7. The intake nitrogen exhaust control module according to claim 3, characterized in that, The intake and exhaust control valve (10) further includes a first control valve core (12a) and a second control valve core (12b) that are respectively sealed and fitted with the control valve seat (11), so that the first control valve core (12a) and the second control valve core (12b) respectively control the on / off state of the first working port (A1) and the second working port (A2) with the compressed air inlet (P) and the exhaust port (T).
8. The intake nitrogen exhaust control module according to any one of claims 1 to 7, characterized in that, The intake nitrogen discharge control module also includes a silencer assembly connected to the nitrogen discharge port (T), which is fixedly or detachably connected to the intake nitrogen discharge control valve (10).

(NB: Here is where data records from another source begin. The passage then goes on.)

(* ===== verification/StatProps.v ===== *)
(** * Correctness of the secure statistics

    For columns of integers the arithmetic on doubles and on fixed-point numbers
    is exact within bounds that are stated, so the three parties end with the
    sum, the average, the minimum and the maximum of their joint columns; the
    file also shows where the code computes something else. *)

From Stdlib Require Import Ascii String ZArith Lia SpecFloat.
From stdpp Require Import base tactics list option gmap strings.
From S2P Require Import Prelude ModArith Machine Doubles Aby3Op PartyProg ExprMpc MpcCompare MpcProg PsiData Statistics.

Local Open Scope Z_scope.

(** ** Fixed-point numbers

    [f64<D16>] stores [v * 2^16]. *)

Definition fits (z : Z) : Prop := Z.abs z < 2 ^ 47.

Class FixedLaws (E : Aby3) : Prop := {
  to_fixed_int z : fits z -> to_fixed (d_of_int z) = z * 2 ^ 16;
  to_fixed_zero s : to_fixed (S754_zero s) = 0;
  to_fixed_tiny s : to_fixed (S754_finite s (2 ^ 52) (-1074)) = 0;
  of_fixed_int z : fits z -> of_fixed (z * 2 ^ 16) = d_of_int z;
}.

Lemma fits_small z : fits z -> small z.
Proof. unfold fits, small. lia. Qed.

Lemma fits_range z : fits z -> in_i64 (z * 2 ^ 16) = true.
Proof. unfold fits. rewrite in_i64_spec. lia. Qed.

Lemma shiftl_expo p : Z.pos p < 2 ^ 53 -> Z.shiftl (Z.pos (mant p) * fixed_scale) (expo p) = Z.pos p * 2 ^ 16.
Proof.
  intros Hp. assert (He := expo_le p Hp). rewrite mant_value by done.
  replace (expo p) with (- (- expo p)) at 2 by lia. rewrite Z.shiftl_opp_r, Z.shiftr_div_pow2 by lia.
  unfold fixed_scale. replace (Z.pos p * 2 ^ (- expo p) * 2 ^ 16) with (Z.pos p * 2 ^ 16 * 2 ^ (- expo p)) by ring.
  apply Z.div_mul. apply Z.pow_nonzero; lia.
Qed.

9. The intake nitrogen exhaust control module according to claim 8, characterized in that, The silencing assembly includes a mounting base (30), to which the intake and exhaust nitrogen control valve (10) is mounted. The mounting base (30) is provided with a silencing element and / or a silencing structure, which is located on the nitrogen exhaust passage connecting the nitrogen exhaust port (T) to the external environment and has a silencing frequency different from that of the silencing filter (15).
10. The intake nitrogen exhaust control module according to claim 9, characterized in that, The silencing element includes silencing cotton (20) covering the nitrogen vent (T), and / or the silencing structure includes a plurality of exhaust holes (31) formed on the mounting base (30) and arranged in an array, so that the nitrogen vent (T) is connected to the external environment through the silencing cotton (20) and / or the exhaust holes (31).
11. The intake nitrogen exhaust control module according to claim 10, characterized in that, The mounting base (30) has an exhaust chamber (TA) that opens toward the intake and exhaust control valve (10) and is used to place the sound-absorbing cotton (20). The exhaust port (31) is formed on the bottom wall and / or peripheral wall of the exhaust chamber (TA) and is at least partially offset relative to the exhaust port (T) so that the airflow discharged from the exhaust port (T) changes its flow direction when it flows toward the exhaust port (31).
12. The intake nitrogen exhaust control module according to claim 10, characterized in that, The exhaust port (31) is positioned directly opposite the compressor (200) of the oxygen generator used to generate the compressed air.
13. The intake nitrogen exhaust control module according to claim 9, characterized in that, The mounting base (30) is integrally formed on the main frame (100) of the oxygen generator.
14. An oxygen generator, characterized in that, The oxygen generator includes an intake and exhaust nitrogen control module according to any one of claims 1 to 13.